A playthrough of Capcom’s 1994 horror-themed action-adventure game for the Super Nintendo, Demon’s Crest.
Played through on the normal difficulty level. The good ending is shown, and after the credits roll, I reset the game, use the final password, and take on the hidden final boss for the “true” ending.
Demon’s Crest is the third and final installment in the Gargoyle’s Quest trilogy that was spun-off of Capcom’s popular Ghosts ‘n Goblins series. It follows Gargoyle’s Quest (1990 on GB) and Gargoyle’s Quest II (1992 on NES, 1993 on GB).
You can find my playthrough the first game here:
And the second game:
Firebrand’s third adventure begins with his killing of a zombie dragon in order to escape from a Demon Realm prison. The demon Phalanx attacked Firebrand sometime following the events of GQ2, stole his elemental crests, and imprisoned him. The crests granted Phalanx enough power to take over the entire Demon Realm, and Firebrand is pissed.

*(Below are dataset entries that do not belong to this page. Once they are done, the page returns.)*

(** * build.py: interactive QCOW2 image builder with a dry-run mode

    A shallow embedding of [src/build.py] and the properties of its
    selection loops, pipeline assembly, command runner and naming.

    Conventions of the embedding:
    - Python [str] is [string]; a Python list of strings is [list string].
    - The terminal is a finite queue of pending key codes ([list Z]); an
      exhausted queue means [getch] blocks for ever. Drawing the menu
      (lines 37-42 and 61-73) reads the state without changing it and is
      left out, and with it the [curses.error] that [addstr] raises when
      the options do not fit the screen; signals (Ctrl-C) are left out as
      well. The statements below are about the key handling: the state
      the loops keep, and what they return once they return.
    - The filesystem is a finite map from absolute paths to node kinds.
    - [main] logs every call it makes to [os.makedirs], [run_cmd] and
      [print]; [run_cmd] translates a call into primitive effects. *)

From Stdlib Require Import ZArith String Ascii List Lia.
From stdpp Require Import base option list strings gmap fin_maps.

Local Open Scope Z_scope.

(** ** Configuration constants (build.py, lines 10-19) *)

Definition IMAGE_SIZE : string := "32G".
Definition WORKDIR_BASE : string := "/dev/shm/build".

(** A Python dict keeps insertion order, and [main] presents
    [list(BASE_IMAGE_URLS.keys())] in that order: an association list. *)
Definition BASE_IMAGE_URLS : list (string * string) :=
  [ ("debian-13",
     "https://cdimage.debian.org/images/cloud/trixie/latest/debian-13-genericcloud-amd64.qcow2");
    ("ubuntu-2204",
     "https://cloud-images.ubuntu.com/jammy/current/jammy-server-cloudimg-amd64.img") ].

(** [d[k]] on a dict; [None] stands for [KeyError]. *)
Fixpoint dict_get (d : list (string * string)) (k : string) : option string :=
  match d with
  | [] => None
  | (k', v) :: d' => if String.eqb k' k then Some v else dict_get d' k
  end.

Definition dict_keys (d : list (string * string)) : list string := map fst d.

(** ** Strings and paths *)

(** [sep.join(l)] *)
Definition str_join (sep : string) (l : list string) : string :=
  String.concat sep l.

(** [x in l] for a list of strings *)
Definition str_in (x : string) (l : list string) : bool :=
  existsb (String.eqb x) l.

Definition starts_with_slash (s : string) : bool :=
  match s with
  | String c _ => Ascii.eqb c "/"
  | EmptyString => false
  end.

Fixpoint ends_with_slash (s : string) : bool :=
  match s with
  | EmptyString => false
  | String c EmptyString => Ascii.eqb c "/"
  | String _ s' => ends_with_slash s'
  end.

(** [os.path.join(a, b)] for two components (posixpath). *)
Definition path_join (a b : string) : string :=
  if starts_with_slash b then b
  else if (String.eqb a "" || ends_with_slash a)%bool then a +:+ b
  else a +:+ "/" +:+ b.

(** [os.path.basename(p)]: what follows the last slash. *)
Fixpoint basename_aux (acc p : string) : string :=
  match p with
  | EmptyString => acc
  | String c p' =>
      if Ascii.eqb c "/" then basename_aux "" p'
      else basename_aux (acc +:+ String c "") p'
  end.

Definition basename (p : string) : string := basename_aux "" p.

Demon’s Crest was an atypical title in its day – its resembles a mix of Super Metroid, Mega Man X, and Castlevania: Symphony of the Night. The overhead JRPG segments from the earlier games have been scrapped in favor of a single world hub map, dialogues with NPCs now take place within the action scenes themselves, and the game flows more naturally with fewer jarring transitions than its predecessors as a result.
The core gameplay will instantly feel familiar to anyone that has played a GQ game, and the controls are responsive and surprisingly nuanced – far more so than in the earlier games. The level structure has also gone through some radical changes. Though there are only seven total stages, you’ll revisit them multiple times over the course of the game: Firebrand is constantly learning new forms and techniques, and there are many obstacles that require a specific skill to get past. The new paths that open up with these abilities greatly expand on the already large stages, and all of the best stuff is typically hidden in these areas. If you want the best ending you’ll need to find all of Firebrand’s upgrades, you’ll need to explore thoroughly to make sure you don’t miss anything.
The Demon Realm and its inhabitants paint some gorgeous spectacles on the SNES. As dark, morbid, and oppressive as the visuals tend to be, they look almost like animated paintings at times – the attention to detail is stellar. The same can be said for the soundtrack. It never attempts to sound like Castlevania as you might expect – it’s loaded with dark symphonic flourishes and an ambience that is unmatched on the system, and the quality of the compositions make them well worth listening to even outside of the game. In my opinion, it’s one of the best soundtracks on the SNES.
The gameplay, though, is Demon’s Crest’s trump card. The versatility of Firebrand’s move set, the thoughtful level design, and a difficulty level that’s stiff without being punishing all make it an absolute pleasure to play.
Despite being all but ignored when it was first released, Demon’s Crest is one of the crowning achievements of the SNES library, and it’s one of the best titles Capcom has ever made.
It’s dark, it’s beautiful, and it’s endlessly entertaining. I really can’t say enough good things about Demon’s Crest, but I really don’t have to. Just play it for five minutes: the quality speaks for itself.
But does anyone else find it amusing how closely the ending resembles Mega Man X’s?
No cheats were used during the recording of this video.